## Task objective:
Below are the records. Retype exactly the lines between the lines holding "Definition GAME_STATES_eqb (a" and "Module PowerManager.", inclusive.

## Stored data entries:

-=-=-

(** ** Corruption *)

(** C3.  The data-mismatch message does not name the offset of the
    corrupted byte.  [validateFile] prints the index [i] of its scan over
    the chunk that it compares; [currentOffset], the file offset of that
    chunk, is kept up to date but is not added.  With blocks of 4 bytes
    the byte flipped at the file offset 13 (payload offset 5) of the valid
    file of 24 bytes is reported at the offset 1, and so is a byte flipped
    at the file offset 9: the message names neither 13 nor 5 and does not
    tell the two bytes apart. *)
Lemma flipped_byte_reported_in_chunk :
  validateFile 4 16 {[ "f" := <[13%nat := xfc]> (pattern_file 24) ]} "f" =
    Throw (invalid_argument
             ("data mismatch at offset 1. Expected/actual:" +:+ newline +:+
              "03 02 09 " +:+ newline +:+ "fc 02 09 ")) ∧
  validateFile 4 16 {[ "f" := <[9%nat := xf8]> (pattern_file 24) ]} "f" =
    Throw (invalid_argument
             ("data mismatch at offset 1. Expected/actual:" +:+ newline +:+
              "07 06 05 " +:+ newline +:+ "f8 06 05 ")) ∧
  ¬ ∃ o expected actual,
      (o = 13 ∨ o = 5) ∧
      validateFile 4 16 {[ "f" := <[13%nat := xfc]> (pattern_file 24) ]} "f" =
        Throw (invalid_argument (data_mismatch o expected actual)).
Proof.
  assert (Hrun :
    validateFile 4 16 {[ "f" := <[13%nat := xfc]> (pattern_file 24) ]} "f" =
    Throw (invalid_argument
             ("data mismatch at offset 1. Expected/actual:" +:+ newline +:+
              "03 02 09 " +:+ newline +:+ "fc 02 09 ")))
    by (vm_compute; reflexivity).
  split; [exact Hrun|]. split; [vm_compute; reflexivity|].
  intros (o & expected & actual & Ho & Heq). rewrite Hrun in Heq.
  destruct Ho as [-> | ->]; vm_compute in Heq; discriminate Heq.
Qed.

-=-=-

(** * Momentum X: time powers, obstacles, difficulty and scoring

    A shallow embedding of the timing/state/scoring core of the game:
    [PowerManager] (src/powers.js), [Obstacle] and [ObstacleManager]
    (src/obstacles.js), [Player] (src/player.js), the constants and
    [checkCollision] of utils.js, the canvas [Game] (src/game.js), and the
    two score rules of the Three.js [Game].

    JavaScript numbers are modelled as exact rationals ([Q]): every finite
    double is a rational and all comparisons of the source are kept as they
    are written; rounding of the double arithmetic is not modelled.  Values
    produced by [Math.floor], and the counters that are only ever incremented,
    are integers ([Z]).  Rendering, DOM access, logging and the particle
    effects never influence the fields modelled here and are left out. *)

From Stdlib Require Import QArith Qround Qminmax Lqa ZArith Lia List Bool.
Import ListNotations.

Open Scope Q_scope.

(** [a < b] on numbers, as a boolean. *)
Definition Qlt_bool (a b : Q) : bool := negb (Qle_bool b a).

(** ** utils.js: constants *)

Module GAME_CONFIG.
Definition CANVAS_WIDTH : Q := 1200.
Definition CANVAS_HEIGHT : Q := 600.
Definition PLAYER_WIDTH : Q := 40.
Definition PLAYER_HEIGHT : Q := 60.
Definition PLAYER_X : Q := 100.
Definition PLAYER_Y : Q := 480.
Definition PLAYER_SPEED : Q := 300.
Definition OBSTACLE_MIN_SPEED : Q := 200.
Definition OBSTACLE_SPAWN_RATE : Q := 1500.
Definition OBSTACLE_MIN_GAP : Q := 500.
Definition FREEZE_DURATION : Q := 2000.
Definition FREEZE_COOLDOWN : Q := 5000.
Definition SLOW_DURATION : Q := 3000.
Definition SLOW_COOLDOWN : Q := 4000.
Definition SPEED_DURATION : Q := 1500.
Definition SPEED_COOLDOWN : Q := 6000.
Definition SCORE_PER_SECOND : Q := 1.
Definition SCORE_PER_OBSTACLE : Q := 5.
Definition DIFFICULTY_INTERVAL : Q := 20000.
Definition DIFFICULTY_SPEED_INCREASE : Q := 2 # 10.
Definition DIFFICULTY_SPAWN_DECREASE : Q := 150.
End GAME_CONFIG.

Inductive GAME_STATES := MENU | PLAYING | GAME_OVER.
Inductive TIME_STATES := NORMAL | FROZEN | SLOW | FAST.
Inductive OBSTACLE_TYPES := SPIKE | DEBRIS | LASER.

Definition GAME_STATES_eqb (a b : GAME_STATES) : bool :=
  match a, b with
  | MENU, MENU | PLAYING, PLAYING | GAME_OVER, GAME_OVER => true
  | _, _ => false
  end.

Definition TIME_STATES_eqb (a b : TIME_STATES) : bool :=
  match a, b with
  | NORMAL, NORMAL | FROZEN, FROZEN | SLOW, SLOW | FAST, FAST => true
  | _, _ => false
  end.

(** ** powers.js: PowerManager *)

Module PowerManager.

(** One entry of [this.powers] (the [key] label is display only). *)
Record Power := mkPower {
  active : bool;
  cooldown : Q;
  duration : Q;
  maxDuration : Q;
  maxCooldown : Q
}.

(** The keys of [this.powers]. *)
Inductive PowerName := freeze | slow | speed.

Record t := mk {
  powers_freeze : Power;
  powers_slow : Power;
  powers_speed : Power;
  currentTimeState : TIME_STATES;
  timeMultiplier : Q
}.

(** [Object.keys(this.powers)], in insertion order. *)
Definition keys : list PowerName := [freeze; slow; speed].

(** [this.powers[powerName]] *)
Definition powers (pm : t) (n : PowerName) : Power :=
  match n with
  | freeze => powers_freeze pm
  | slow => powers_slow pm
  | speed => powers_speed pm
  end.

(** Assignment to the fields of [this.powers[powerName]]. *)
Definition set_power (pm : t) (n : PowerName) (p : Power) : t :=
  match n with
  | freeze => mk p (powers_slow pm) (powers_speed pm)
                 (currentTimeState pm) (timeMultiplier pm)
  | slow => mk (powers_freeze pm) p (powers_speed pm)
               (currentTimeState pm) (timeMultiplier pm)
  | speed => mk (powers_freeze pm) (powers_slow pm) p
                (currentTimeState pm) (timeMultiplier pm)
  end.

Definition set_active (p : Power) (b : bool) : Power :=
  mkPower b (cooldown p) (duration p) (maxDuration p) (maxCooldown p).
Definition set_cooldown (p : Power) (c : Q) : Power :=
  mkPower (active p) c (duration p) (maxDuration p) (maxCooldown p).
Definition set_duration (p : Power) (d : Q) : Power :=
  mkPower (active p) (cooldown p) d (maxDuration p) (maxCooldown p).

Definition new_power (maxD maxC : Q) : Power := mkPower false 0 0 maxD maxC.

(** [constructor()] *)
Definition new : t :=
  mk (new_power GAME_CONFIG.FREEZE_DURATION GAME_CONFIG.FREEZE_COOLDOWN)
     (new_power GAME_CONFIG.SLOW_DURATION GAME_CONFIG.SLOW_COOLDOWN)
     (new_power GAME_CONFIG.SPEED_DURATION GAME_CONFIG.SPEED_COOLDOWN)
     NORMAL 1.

-=-=-

## Answer section:
Definition GAME_STATES_eqb (a b : GAME_STATES) : bool :=
  match a, b with
  | MENU, MENU | PLAYING, PLAYING | GAME_OVER, GAME_OVER => true
  | _, _ => false
  end.

Definition TIME_STATES_eqb (a b : TIME_STATES) : bool :=
  match a, b with
  | NORMAL, NORMAL | FROZEN, FROZEN | SLOW, SLOW | FAST, FAST => true
  | _, _ => false
  end.

(** ** powers.js: PowerManager *)

Module PowerManager.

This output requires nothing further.